Nifedipine Angina Myocardial Infarction Study - NAMIS

Description:

Nifedipine for symptom control and mortality in unstable angina.

Hypothesis:

To estimate the efficacy of nifedipine with "conventional treatment" for unstable angina.

Study Design

Study Design:

Patients Screened: 1,338 (UA); 3,143 (MI)
Patients Enrolled: 126 (UA); 171 (MI)
Mean Follow Up: 6 months
Mean Patient Age: 56% > 60 years (UA); 43% > 60 years (MI)
Female: 40% (UA); 19% (MI)

Patient Populations:

Unstable angina: Chest pain within 24 hours; ECG evidence of reversible ischemia or documented coronary disease
MI: Chest pain > 45 min duration within 6 hours, with ECG evidence of myocardial infarction

Exclusions:

Unstable angina: New infarction or LBBB; Age < 21 or > 80 years; previous CABG; prior participation in NAMIS or concurrent nifedipine therapy; systolic BP < 100 mmHg; MI within 21 days; childbearing potential
MI: LBBB; previous CABG; cardiogenic shock; systolic BP < 110 mmHg; MI within 21 days, childbearing potential

Primary Endpoints:

UA: control of anginal pain and incidence of progression to myocardial infarction
MI: Infarct size index from creatinine kinase MB isoenzyme elevations

Secondary Endpoints:

MI: Mortality at 6 months

Drug/Procedures Used:

UA:Nifedipine or conventional therapy (propranolol and nitrates) x 14 days.
MI: Nifedipine (20 mg q 4 hours) or placebo x 14 days.

Concomitant Medications:

UA: Pre-randomization propranolol (which had been ineffective in controlling symptoms) was continued as background therapy for all patients. MI: Systematic use of beta-blockers and nitrates was avoided.

Principal Findings:

Unstable angina: There were no significant differences between conventionally and nifedipine-treated patients with regard to the time to relief of pain as judged by life table analysis, or the percentage of patients who developed infarction (14% in both groups). In the 14 days after randomization, there were four deaths among those initially randomized to nifedipine and no deaths among those assigned to conventional therapy (p=0.13).

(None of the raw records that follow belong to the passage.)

Lemma truncate_spec ip (d4 d6 : nat) :
  ip_wf ip → (d4 ≤ 32)%nat → (d6 ≤ 128)%nat →
  ∃ n, truncate_to_prefix ip (Z.of_nat d4) (Z.of_nat d6) = Some n ∧
    net_prefix n = Z.of_nat (match ip with V4 _ => d4 | V6 _ => d6 end) ∧
    net_ip n = match ip with
               | V4 a => V4 (Z.land a (netmask 32 (Z.of_nat d4)))
               | V6 a => V6 (Z.land a (netmask 128 (Z.of_nat d6))) end.
Proof.
  intros Hwf H4 H6. destruct ip as [a|a]; unfold ip_wf in Hwf; simpl in Hwf; unfold truncate_to_prefix.
  - destruct (truncate_family 32 d4 v4_laws a H4 Hwf) as (n & Hn & Hp & Hip).
    exists (NetV4 n). rewrite net_prefix_spec, net_ip_spec. simpl in *.
    split_and!; [|done|by rewrite Hip].
    change (Z.of_nat 32) with 32 in Hn.
    destruct (if Z.of_nat d4 =? 0 then Some 0 else _); simpl in *; [by rewrite Hn|done].
  - destruct (truncate_family 128 d6 v6_laws a H6 Hwf) as (n & Hn & Hp & Hip).
    exists (NetV6 n). rewrite net_prefix_spec, net_ip_spec. simpl in *.
    split_and!; [|done|by rewrite Hip].
    change (Z.of_nat 128) with 128 in Hn.
    destruct (if Z.of_nat d6 =? 0 then Some 0 else _); simpl in *; [by rewrite Hn|done].
Qed.

(** With depths within the address widths, truncation succeeds, the network
    has the configured depth and contains the address, and two addresses of
    one family get the same network exactly when their leading [depth] bits
    agree: one bucket per subnet. *)
Theorem truncate_to_prefix_spec ip ip' (d4 d6 : nat) :
  ip_wf ip → ip_wf ip' → same_family ip ip' = true → (d4 ≤ 32)%nat → (d6 ≤ 128)%nat →
  let d := match ip with V4 _ => d4 | V6 _ => d6 end in
  ∃ n n', truncate_to_prefix ip (Z.of_nat d4) (Z.of_nat d6) = Some n ∧
    truncate_to_prefix ip' (Z.of_nat d4) (Z.of_nat d6) = Some n' ∧
    net_prefix n = Z.of_nat d ∧ net_contains n ip = true ∧
    (n = n' ↔ take d (ip_bits ip) = take d (ip_bits ip')).
Proof.
  intros Hwf Hwf' Hfam H4 H6 d. subst d.
  destruct (truncate_spec ip d4 d6 Hwf H4 H6) as (n & Hn & Hp & Hip).
  destruct (truncate_spec ip' d4 d6 Hwf' H4 H6) as (n' & Hn' & Hp' & Hip').
  exists n, n'. split_and!; [done|done|done| |].
  - rewrite net_contains_spec. rewrite net_ip_spec in Hip. rewrite net_prefix_spec in Hp.
    destruct ip as [a|a], n as [m|m]; try done; simpl in *; injection Hip as Hip.
    + rewrite (fl_contains _ _ _ _ _ _ v4_laws), (fl_network _ _ _ _ _ _ v4_laws), Hip, Hp.
      apply bool_decide_eq_true_2. by rewrite land_netmask_idemp.
    + rewrite (fl_contains _ _ _ _ _ _ v6_laws), (fl_network _ _ _ _ _ _ v6_laws), Hip, Hp.
      apply bool_decide_eq_true_2. by rewrite land_netmask_idemp.
  - rewrite net_ip_spec in Hip, Hip'. rewrite net_prefix_spec in Hp, Hp'. unfold ip_bits.
    destruct ip as [a|a], ip' as [a'|a'], n as [m|m], n' as [m'|m']; try done; simpl in *;
      injection Hip as Hip; injection Hip' as Hip'.
    + rewrite <- (land_netmask_bits 32 d4) by done. change (Z.of_nat 32) with 32. rewrite <- Hip, <- Hip'.
      split; [by intros [= ->]|]. intros Heq. f_equal.
      apply (fl_ext _ _ _ _ _ _ v4_laws); [done|congruence].
    + rewrite <- (land_netmask_bits 128 d6) by done. change (Z.of_nat 128) with 128. rewrite <- Hip, <- Hip'.
      split; [by intros [= ->]|]. intros Heq. f_equal.
      apply (fl_ext _ _ _ _ _ _ v6_laws); [done|congruence].
Qed.

(** The depths of the subnet modes are not validated: with an IPv4 depth
    above 32, a configuration that passes validation makes every request
    from a listed IPv4 address panic. *)
Theorem subnet_depth_panics {E} `{!RadixEngine E} (eng eng' : E) a depth_v4 depth_v6 md h h'
    (root : RootConfig) :
  32 < depth_v4 →
  root_rate_limit root = RateLimitConfig.build
    (RateLimitConfig.bucket_mode RateLimitConfig.builder (Subnet depth_v4 depth_v6)) →
  re_lookup eng (V4 a) h = Some ((Some md, eng'), h') →
  from_config root = Ok (mkRadixIp root) ∧
  ip_to_key (V4 a) (Subnet depth_v4 depth_v6) (Some eng) h = None.
Proof.
  intros Hd Hroot Hl. split.
  - unfold from_config, validate. simpl. by rewrite Hroot.
  - cbn [ip_to_key]. rewrite (bind_run _ _ _ _ _ Hl). simpl.
    destruct (Z.eqb_spec depth_v4 0); [lia|]. by rewrite (proj2 (Z.ltb_lt 32 depth_v4)).
Qed.
End theorems.

(** ** One private bucket per key *)

Section isolation.
Context `{IpNetworkCrate} `{MokaRetains} `{!MokaLaws}.
Implicit Types (l : TokenBucketLimiter) (k : BucketKey) (cfg : RateLimitConfig).

(** Requests, each with its key and the two readings of the clock, by the
    creation of a bucket and by [allow]. *)
Fixpoint consume_all l (reqs : list (BucketKey * (Z * Z))) : option (list bool * TokenBucketLimiter) :=
  match reqs with
  | [] => Some ([], l)
  | (k, (now_new, now)) :: reqs' =>
      '(b, l') ← consume l k now_new now;
      '(bs, l'') ← consume_all l' reqs';
      Some (b :: bs, l'')
  end.

(** A bucket that serves one key only, created full at its first request. *)
Fixpoint private_run cfg (st : option Z) (nows : list (Z * Z)) : option (list bool * option Z) :=
  match nows with
  | [] => Some ([], st)
  | (now_new, now) :: nows' =>
      s ← (match st with Some s => Some s | None => bucket_new now_new (rl_capacity cfg) end);
      '(b, s') ← allow (rl_capacity cfg) (rl_refill_rate cfg) now s;
      '(bs, st') ← private_run cfg (Some s') nows';
      Some (b :: bs, st')
  end.

Definition calls_of k (reqs : list (BucketKey * (Z * Z))) : list (Z * Z) :=
  snd <$> filter (λ r, r.1 = k) reqs.
Definition answers_of k (reqs : list (BucketKey * (Z * Z))) (bs : list bool) : list bool :=
  snd <$> filter (λ r, r.1.1 = k) (zip reqs bs).

Record limiter_inv l : Prop := {
  li_live k x : mk_peek (lm_cache l) k = Some x → (x < lm_next l)%positive;
  li_stored k x : mk_peek (lm_cache l) k = Some x → is_Some (lm_buckets l !! x);
  li_inj k k' x : mk_peek (lm_cache l) k = Some x → mk_peek (lm_cache l) k' = Some x → k = k';
}.

Definition bucket_of l k : option Z := x ← mk_peek (lm_cache l) k; lm_buckets l !! x.

Definition config_fits cfg : Prop :=
  0 ≤ rl_capacity cfg * 1000 < 2 ^ 64 ∧ 0 ≤ rl_refill_rate cfg * 1000 < 2 ^ 64.

Lemma bucket_new_Some cfg now : config_fits cfg → ∃ s, bucket_new now (rl_capacity cfg) = Some s.
Proof. intros [Hc _]. unfold bucket_new, cap_fp. rewrite checked_Some by (split; lia). simpl. eauto. Qed.

Lemma allow_Some cfg now s :
  config_fits cfg → ∃ b s', allow (rl_capacity cfg) (rl_refill_rate cfg) now s = Some (b, s').
Proof.
  intros [Hc Hr]. unfold allow, cap_fp. rewrite !checked_Some by (split; lia). simpl.
  case_match; eauto.
Qed.

(** What a request of key [k] does to the limiter, evictions allowed: it takes
    its token from the bucket of the key, or from a full one made for it; the
    bucket is stored under the key, the others are left alone, and any of them
    may be gone from the cache afterwards. *)
Definition charged l k (now_new now : Z) (b : bool) l' : Prop :=
  lm_config l' = lm_config l ∧
  ∃ s s', (bucket_of l k = Some s ∨ bucket_new now_new (rl_capacity (lm_config l)) = Some s) ∧
    allow (rl_capacity (lm_config l)) (rl_refill_rate (lm_config l)) now s = Some (b, s') ∧
    ∀ k', bucket_of l' k' = (if decide (k' = k) then Some s' else bucket_of l k') ∨ bucket_of l' k' = None.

Myocardial infarction: 105 eligible patients with threatened myocardial infarction and 66 with acute myocardial infarction were enrolled. The incidence of progression to infarction among patients with threatened myocardial infarction was not significantly altered by nifedipine (36 of 48 [75%] for placebo-treated and 43 of 57 [75%] for nifedipine-treated patients). Infarct size index was similar among placebo- and nifedipine-treated patients. Among the 171 eligible patients, 6 month mortality did not differ significantly (8.5% for placebo vs 10.1% for nifedipine, NS), but mortality in the 2 weeks after randomization was significantly higher for nifedipine-treated patients (0% for placebo compared with 7.9% for nifedipine, p = .018).

Interpretation:

There was no significant benefit of nifedipine in either unstable angina or myocardial infarction. Nifedipine did not prevent progression to acute myocardial infarction or limit infarct size. Overall, short-acting nifedipine cannot be recommended for patients with acute coronary syndromes.

References:

1. Circulation 1984;69:728-39. Final results (Unstable Angina [UA])
2. Circulation 1985;69:740-7. Final results (myocardial infarction [MI])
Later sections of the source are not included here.